Интересно, что и на этот раз причиной моей отправки «в люди» послужили исторические события: папа был уволен из Консерватории в ходе кампании против «космополитизма» (1949 г.), и об отдыхе в композиторском Доме Творчества где-нибудь в Карелии или на Рижском взморье пришлось на некоторое время забыть. К удивлению родителей, я был в восторге от лагерной жизни и охотно остался на второй месяц. Помню, как ужаснули маму (из Москвы вызвавшую меня к телефону в кабинет директора, чтобы обсудить вопрос о второй смене) мои слова, что «добавки дают вволю». Она решила, что нас держат впроголодь.
Так или иначе, мой аппетит, а с ним и здоровая неприхотливость в пище остались при мне. Впрочем, неприхотливость не то слово. Вернее будет сказать — требовательная приверженность к привычному минимуму: хлебу с маслом, котлетам с картошкой, чаю с сахаром.

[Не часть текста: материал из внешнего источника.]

(** * Jarvis backend: request orchestration pipeline and memory store

    A shallow embedding of the Python sources
    [core/intent.py], [core/planner.py], [core/skill_registry.py],
    [routes/ask.py] and [core/memory.py], and the properties of the
    specification that concern them.

    Conventions of the embedding.
    - A Python [str] is a Rocq [string] holding one code point per
      character; the embedding covers the code points below 256, for
      which [str.lower], [str.isspace] and the regular-expression classes
      are written out below as CPython computes them.
    - A Python object ([Dict[str, Any]], lists, JSON data) is a [value].
    - A call that may raise returns a [result].
    - The completion capability ([Brain.generate_response]) is an oracle
      from prompts to texts; every function that may call it also returns
      the list of prompts it sent. *)

From Stdlib Require Import List Bool Arith ZArith QArith Lia.
From Stdlib Require Import Ascii String.

#[local] Set Warnings "-register-all".
#[local] Set Warnings "-automation".

Import ListNotations.

Local Close Scope Q_scope.
Local Open Scope list_scope.
Local Open Scope string_scope.

(** ** Python string operations *)

Module PyStr.

Definition code (c : ascii) : nat := nat_of_ascii c.

(** The double-quote character. *)
Definition dquote : ascii := ascii_of_nat 34.

Definition between (lo hi n : nat) : bool := ((lo <=? n) && (n <=? hi))%nat.

(** [str.lower] on one character: A-Z, and the Latin-1 capitals
    U+00C0..U+00DE except the multiplication sign U+00D7. *)
Definition lower_char (c : ascii) : ascii :=
  let n := code c in
  if between 65 90 n || (between 192 222 n && negb (n =? 215)%nat)
  then ascii_of_nat (n + 32) else c.

Fixpoint lower (s : string) : string :=
  match s with
  | EmptyString => EmptyString
  | String c r => String (lower_char c) (lower r)
  end.

(** [str.isspace] on one character. *)
Definition is_space (c : ascii) : bool :=
  let n := code c in
  between 9 13 n || between 28 32 n || (n =? 133)%nat || (n =? 160)%nat.

(** [s.startswith(p)] *)
Fixpoint startswith (s p : string) {struct p} : bool :=
  match p, s with
  | EmptyString, _ => true
  | String a p', String b s' => Ascii.eqb a b && startswith s' p'
  | String _ _, EmptyString => false
  end.

Fixpoint drop (n : nat) (s : string) : string :=
  match n, s with
  | O, _ => s
  | S n', String _ r => drop n' r
  | S _, EmptyString => EmptyString
  end.

Fixpoint take (n : nat) (s : string) : string :=
  match n, s with
  | S n', String c r => String c (take n' r)
  | _, _ => EmptyString
  end.

(** [sub in s] *)
Fixpoint contains (sub s : string) : bool :=
  startswith s sub ||
  match s with
  | EmptyString => false
  | String _ r => contains sub r
  end.

(** [s.find(sub)]: index of the first occurrence, or -1. *)
Fixpoint find (s sub : string) : Z :=
  if startswith s sub then 0%Z
  else match s with
       | EmptyString => (-1)%Z
       | String _ r =>
           let i := find r sub in
           if (i <? 0)%Z then (-1)%Z else (i + 1)%Z
       end.

(** [s.rfind(sub)]: index of the last occurrence, or -1. *)
Fixpoint rfind (s sub : string) : Z :=
  match s with
  | EmptyString => if startswith s sub then 0%Z else (-1)%Z
  | String _ r =>
      let i := rfind r sub in
      if (0 <=? i)%Z then (i + 1)%Z
      else if startswith s sub then 0%Z else (-1)%Z
  end.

Мама готовила не очень хорошо, да и мало этим интересовалась. По возвращении из эвакуации, а тем более после войны, благосостояние семьи поправилось. Появились и часто сменялись домработницы, готовившие кто как. Особенно запомнилась одна довольно старая и неаппетитная женщина по имени Анна Максимовна Гилинис. Она поступила к нам по рекомендации, после смерти некого генерала, у которого долго служила сиделкой. Готовила она невкусно (при генерале ее функция состояла в том, чтобы развлекать его разговорами), в супе попадались и волосы, зато, подавая папе очередное блюдо, она приговаривала на полушепоте нечто совершенно доисторическое, откуда-то чуть ли не из Островского: «Кюшшяйте, кюшшяйте, Ваше превсс-дит-сство!»
Эта овеянная стариной формула всегда интриговала меня. Прикинув, что в 1950-м году Анне Максимовне было около шестидесяти, было нетрудно вычислить, что она вполне могла успеть до революции побывать в прислугах у какого-нибудь царского генерала или чиновника. Задуматься заставляла, однако, сохранность подобных старорежимных замашек несколько советских десятилетий спустя, наводившая на невероятную догадку, что величание «превосходительством» принято было и у одра советского военачальника. Кто знает, может быть, эта архаичность речи и обеспечила Анне Максимовне взятие на разговорную должность сиделки?! Наконец, не исключена была и возможность, что заставивший уважать себя генерал сам сохранился с царских времен, и таким образом перерыва в употреблении архиконсервативной формулы вообще не наступало.